[[ Information provided, beginning ]]
(* ===== verification/Evidence.v ===== *)
(** * internal/benchmark, evidence documents

    The capture and the profile report of types.go and profile_types.go, and
    the decoders of everything they contain.  Times are those of a document:
    their decoder reads RFC 3339. *)

From S2P Require Import Prelude GoText GoJson GoTime JsonCheck Protocol BenchTypes Doctor.
Open Scope Z_scope.

(** ** Decoders of the derived values *)

Definition dec_Statistics (strict : bool) : dec Statistics :=
  dec_struct strict
    [at_field "count" st_Count (fun r x => MkStatistics x (st_MinimumNS r) (st_MedianNS r)
       (st_MedianAbsoluteDeviationNS r) (st_MaximumNS r)) dec_int;
     at_field "minimum_ns" st_MinimumNS (fun r x => MkStatistics (st_Count r) x (st_MedianNS r)
       (st_MedianAbsoluteDeviationNS r) (st_MaximumNS r)) dec_Nanoseconds;
     at_field "median_ns" st_MedianNS (fun r x => MkStatistics (st_Count r) (st_MinimumNS r) x
       (st_MedianAbsoluteDeviationNS r) (st_MaximumNS r)) dec_Nanoseconds;
     at_field "median_absolute_deviation_ns" st_MedianAbsoluteDeviationNS (fun r x =>
       MkStatistics (st_Count r) (st_MinimumNS r) (st_MedianNS r) x (st_MaximumNS r))
       dec_Nanoseconds;
     at_field "maximum_ns" st_MaximumNS (fun r x => MkStatistics (st_Count r) (st_MinimumNS r)
       (st_MedianNS r) (st_MedianAbsoluteDeviationNS r) x) dec_Nanoseconds].

Definition dec_Summary (strict : bool) : dec Summary :=
  dec_struct strict
    [at_field "generation" sy_Generation (fun r x => MkSummary x (sy_Pipeline r) (sy_EngineTotal
       r)) (dec_Statistics strict);
     at_field "pipeline" sy_Pipeline (fun r x => MkSummary (sy_Generation r) x (sy_EngineTotal
       r)) (dec_Statistics strict);
     at_field "engine_total" sy_EngineTotal (fun r x => MkSummary (sy_Generation r) (sy_Pipeline
       r) x) (dec_Statistics strict)].

Definition dec_Artifact (strict : bool) : dec Artifact :=
  dec_struct strict
    [at_field "path" ar_Path (fun r x => MkArtifact x (ar_SHA256 r)) dec_string;
     at_field "sha256" ar_SHA256 (fun r x => MkArtifact (ar_Path r) x) dec_string].

Definition dec_SuiteIdentity (strict : bool) : dec SuiteIdentity :=
  dec_struct strict
    [at_field "path" si_Path (fun r x => MkSuiteIdentity x (si_SHA256 r) (si_SchemaVersion r)
       (si_Name r)) dec_string;
     at_field "sha256" si_SHA256 (fun r x => MkSuiteIdentity (si_Path r) x (si_SchemaVersion r)
       (si_Name r)) dec_string;
     at_field "schema_version" si_SchemaVersion (fun r x => MkSuiteIdentity (si_Path r)
       (si_SHA256 r) x (si_Name r)) dec_string;
     at_field "name" si_Name (fun r x => MkSuiteIdentity (si_Path r) (si_SHA256 r)
       (si_SchemaVersion r) x) dec_string].

Definition dec_WorkloadIdentity (strict : bool) : dec WorkloadIdentity :=
  dec_struct strict
    [at_field "path" wi_Path (fun r x => MkWorkloadIdentity x (wi_SHA256 r) (wi_SchemaVersion r)
       (wi_Name r) (wi_RecordCount r) (wi_CategoryCount r)) dec_string;
     at_field "sha256" wi_SHA256 (fun r x => MkWorkloadIdentity (wi_Path r) x (wi_SchemaVersion
       r) (wi_Name r) (wi_RecordCount r) (wi_CategoryCount r)) dec_string;
     at_field "schema_version" wi_SchemaVersion (fun r x => MkWorkloadIdentity (wi_Path r)
       (wi_SHA256 r) x (wi_Name r) (wi_RecordCount r) (wi_CategoryCount r)) dec_string;
     at_field "name" wi_Name (fun r x => MkWorkloadIdentity (wi_Path r) (wi_SHA256 r)
       (wi_SchemaVersion r) x (wi_RecordCount r) (wi_CategoryCount r)) dec_string;
     at_field "record_count" wi_RecordCount (fun r x => MkWorkloadIdentity (wi_Path r) (wi_SHA256
       r) (wi_SchemaVersion r) (wi_Name r) x (wi_CategoryCount r)) (dec_uint u64_limit);
     at_field "category_count" wi_CategoryCount (fun r x => MkWorkloadIdentity (wi_Path r)
       (wi_SHA256 r) (wi_SchemaVersion r) (wi_Name r) (wi_RecordCount r) x) (dec_uint u64_limit)].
[[ Information provided, end ]]
◆ **Problem requirements**
Transcribe the entries above, every line exactly as it reads.

◆ **Exercise solution**
(* ===== verification/Evidence.v ===== *)
(** * internal/benchmark, evidence documents

    The capture and the profile report of types.go and profile_types.go, and
    the decoders of everything they contain.  Times are those of a document:
    their decoder reads RFC 3339. *)

From S2P Require Import Prelude GoText GoJson GoTime JsonCheck Protocol BenchTypes Doctor.
Open Scope Z_scope.

(** ** Decoders of the derived values *)

Definition dec_Statistics (strict : bool) : dec Statistics :=
  dec_struct strict
    [at_field "count" st_Count (fun r x => MkStatistics x (st_MinimumNS r) (st_MedianNS r)
       (st_MedianAbsoluteDeviationNS r) (st_MaximumNS r)) dec_int;
     at_field "minimum_ns" st_MinimumNS (fun r x => MkStatistics (st_Count r) x (st_MedianNS r)
       (st_MedianAbsoluteDeviationNS r) (st_MaximumNS r)) dec_Nanoseconds;
     at_field "median_ns" st_MedianNS (fun r x => MkStatistics (st_Count r) (st_MinimumNS r) x
       (st_MedianAbsoluteDeviationNS r) (st_MaximumNS r)) dec_Nanoseconds;
     at_field "median_absolute_deviation_ns" st_MedianAbsoluteDeviationNS (fun r x =>
       MkStatistics (st_Count r) (st_MinimumNS r) (st_MedianNS r) x (st_MaximumNS r))
       dec_Nanoseconds;
     at_field "maximum_ns" st_MaximumNS (fun r x => MkStatistics (st_Count r) (st_MinimumNS r)
       (st_MedianNS r) (st_MedianAbsoluteDeviationNS r) x) dec_Nanoseconds].

Definition dec_Summary (strict : bool) : dec Summary :=
  dec_struct strict
    [at_field "generation" sy_Generation (fun r x => MkSummary x (sy_Pipeline r) (sy_EngineTotal
       r)) (dec_Statistics strict);
     at_field "pipeline" sy_Pipeline (fun r x => MkSummary (sy_Generation r) x (sy_EngineTotal
       r)) (dec_Statistics strict);
     at_field "engine_total" sy_EngineTotal (fun r x => MkSummary (sy_Generation r) (sy_Pipeline
       r) x) (dec_Statistics strict)].

Definition dec_Artifact (strict : bool) : dec Artifact :=
  dec_struct strict
    [at_field "path" ar_Path (fun r x => MkArtifact x (ar_SHA256 r)) dec_string;
     at_field "sha256" ar_SHA256 (fun r x => MkArtifact (ar_Path r) x) dec_string].

Definition dec_SuiteIdentity (strict : bool) : dec SuiteIdentity :=
  dec_struct strict
    [at_field "path" si_Path (fun r x => MkSuiteIdentity x (si_SHA256 r) (si_SchemaVersion r)
       (si_Name r)) dec_string;
     at_field "sha256" si_SHA256 (fun r x => MkSuiteIdentity (si_Path r) x (si_SchemaVersion r)
       (si_Name r)) dec_string;
     at_field "schema_version" si_SchemaVersion (fun r x => MkSuiteIdentity (si_Path r)
       (si_SHA256 r) x (si_Name r)) dec_string;
     at_field "name" si_Name (fun r x => MkSuiteIdentity (si_Path r) (si_SHA256 r)
       (si_SchemaVersion r) x) dec_string].

Definition dec_WorkloadIdentity (strict : bool) : dec WorkloadIdentity :=
  dec_struct strict
    [at_field "path" wi_Path (fun r x => MkWorkloadIdentity x (wi_SHA256 r) (wi_SchemaVersion r)
       (wi_Name r) (wi_RecordCount r) (wi_CategoryCount r)) dec_string;
     at_field "sha256" wi_SHA256 (fun r x => MkWorkloadIdentity (wi_Path r) x (wi_SchemaVersion
       r) (wi_Name r) (wi_RecordCount r) (wi_CategoryCount r)) dec_string;
     at_field "schema_version" wi_SchemaVersion (fun r x => MkWorkloadIdentity (wi_Path r)
       (wi_SHA256 r) x (wi_Name r) (wi_RecordCount r) (wi_CategoryCount r)) dec_string;
     at_field "name" wi_Name (fun r x => MkWorkloadIdentity (wi_Path r) (wi_SHA256 r)
       (wi_SchemaVersion r) x (wi_RecordCount r) (wi_CategoryCount r)) dec_string;
     at_field "record_count" wi_RecordCount (fun r x => MkWorkloadIdentity (wi_Path r) (wi_SHA256
       r) (wi_SchemaVersion r) (wi_Name r) x (wi_CategoryCount r)) (dec_uint u64_limit);
     at_field "category_count" wi_CategoryCount (fun r x => MkWorkloadIdentity (wi_Path r)
       (wi_SHA256 r) (wi_SchemaVersion r) (wi_Name r) (wi_RecordCount r) x) (dec_uint u64_limit)].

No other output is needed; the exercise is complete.